[[ THE DATA open ]]

(** X20. Two values whose marshalled forms have the same length and differ in
    exactly one byte never get the same hash. *)
Theorem CalculateHash_one_byte_apart {A} (json_Marshal : A → string * option error)
    x y pre post a b :
  json_Marshal x = (pre ++ String a post, None) →
  json_Marshal y = (pre ++ String b post, None) →
  a ≠ b →
  (CalculateHash json_Marshal x).1 ≠ (CalculateHash json_Marshal y).1.
Proof.
  intros Hx Hy Hab. unfold CalculateHash. rewrite Hx, Hy. cbn [fst].
  rewrite !fnv32a_write_app. cbn [fnv32a_write]. intros Heq.
  assert (Hpre : 0 ≤ fnv32a_write fnv_offset32 pre < 2 ^ 32)
    by (by apply fnv32a_write_range).
  apply fnv32a_write_inj_hash in Heq; [|apply fnv32a_step_range..].
  by apply fnv32a_step_inj_byte in Heq.
Qed.

(** Published FNV-1a test vectors. *)
Example fnv32a_vectors :
  fnv32a_write fnv_offset32 "" = 0x811c9dc5
  ∧ fnv32a_write fnv_offset32 "a" = 0xe40c292c
  ∧ fnv32a_write fnv_offset32 "foobar" = 0xbf9cf968.
Proof. vm_compute. done. Qed.

(** ** Filtering the resources that exist *)

Lemma filterStep_fold helper_Get resources : ∀ existing errs,
  fold_left (filterStep helper_Get) resources (existing, errs)
  = ((existing ++ List.filter (getSucceeded helper_Get) resources)%list,
     (errs ++ omap (getFailure helper_Get) resources)%list).
Proof.
  induction resources as [|info resources IH]; intros existing errs.
  - cbn. by rewrite !app_nil_r.
  - cbn [fold_left List.filter omap list_omap]. unfold filterStep at 2.
    unfold getSucceeded at 1, getFailure at 1.
    destruct (helper_Get info) as [err|].
    + destruct (IsNotFound err); rewrite IH; [done|]. by rewrite <- app_assoc.
    + rewrite IH. by rewrite <- app_assoc.
Qed.

(** X21. The list returned is the input filtered to the resources whose [Get]
    succeeded, in input order, whether or not an error is returned with it.
    Resources that are not found are dropped silently; every other failure
    is reported, wrapped with the resource's name and namespace, in input
    order, and an error is returned exactly when there is such a failure. *)
Theorem FilterExistingResources_result helper_Get resources :
  (FilterExistingResources helper_Get resources).1
  = List.filter (getSucceeded helper_Get) resources
  ∧ (FilterExistingResources helper_Get resources).2
    = match omap (getFailure helper_Get) resources with
      | [] => None
      | errs => Some {| Errs := errs |}
      end.
Proof.
  unfold FilterExistingResources. rewrite filterStep_fold. cbn [app].
  destruct (omap (getFailure helper_Get) resources) as [|e errs]; cbn; [done|].
  destruct (decide _) as [_|Hlen]; [done|]. cbn in Hlen. lia.
Qed.

(** ** Manifest parsing and transformation *)

Lemma parseDocument_fold y documents : ∀ objects,
  fold_left (parseDocument y) documents objects
  = {| Items := (Items objects ++ omap (documentItem y) documents)%list;
       Blobs := (Blobs objects ++ omap (documentBlob y) documents)%list |}.
Proof.
  induction documents as [|d documents IH]; intros [items blobs].
  - cbn. by rewrite !app_nil_r.
  - cbn [fold_left omap list_omap]. rewrite IH.
    unfold parseDocument, documentItem, documentBlob.
    destruct (yaml_Unmarshal y (bytes_TrimSpace y d)) as [obj [e|]]; cbn [fst snd];
      destruct (_ || _); cbn [Items Blobs]; by rewrite <- ?app_assoc.
Qed.

(** X22. When the reader ends with [io.EOF], the items and the blobs are
    collected independently over the documents, in order: a document gives
    a blob exactly when it does not unmarshal, and an item exactly when it is
    not empty, is not [null] and leaves a non-empty object, so a
    document that fails half way can give both.  Any other reader error
    discards everything and is returned wrapped. *)
Theorem ParseManifestStringToObjects_result y manifest :
  ParseManifestStringToObjects y manifest
  = match (yaml_documents y manifest).2 with
    | None =>
        (Some {| Items := omap (documentItem y) (yaml_documents y manifest).1;
                 Blobs := omap (documentBlob y) (yaml_documents y manifest).1 |},
         None)
    | Some err => (None, Some (Errorf "invalid YAML doc: " err))
    end.
Proof.
  unfold ParseManifestStringToObjects.
  destruct (yaml_documents y manifest) as [documents [e|]]; cbn [fst snd]; [done|].
  by rewrite parseDocument_fold.
Qed.

Lemma applyTransforms_app object ts1 ts2 : ∀ objects,
  applyTransforms object (ts1 ++ ts2) objects
  = match applyTransforms object ts1 objects with
    | (Some objects, None) => applyTransforms object ts2 objects
    | failure => failure
    end.
Proof.
  induction ts1 as [|t ts1 IH]; intros objects; cbn; [done|].
  destruct (t object objects) as [objects' [e|]]; [done|]. apply IH.
Qed.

[[ THE DATA closed ]]

What lines in the material above include "post"? Copy every one of them.

● EXERCISE RESULT
    x y pre post a b :
  json_Marshal x = (pre ++ String a post, None) →
  json_Marshal y = (pre ++ String b post, None) →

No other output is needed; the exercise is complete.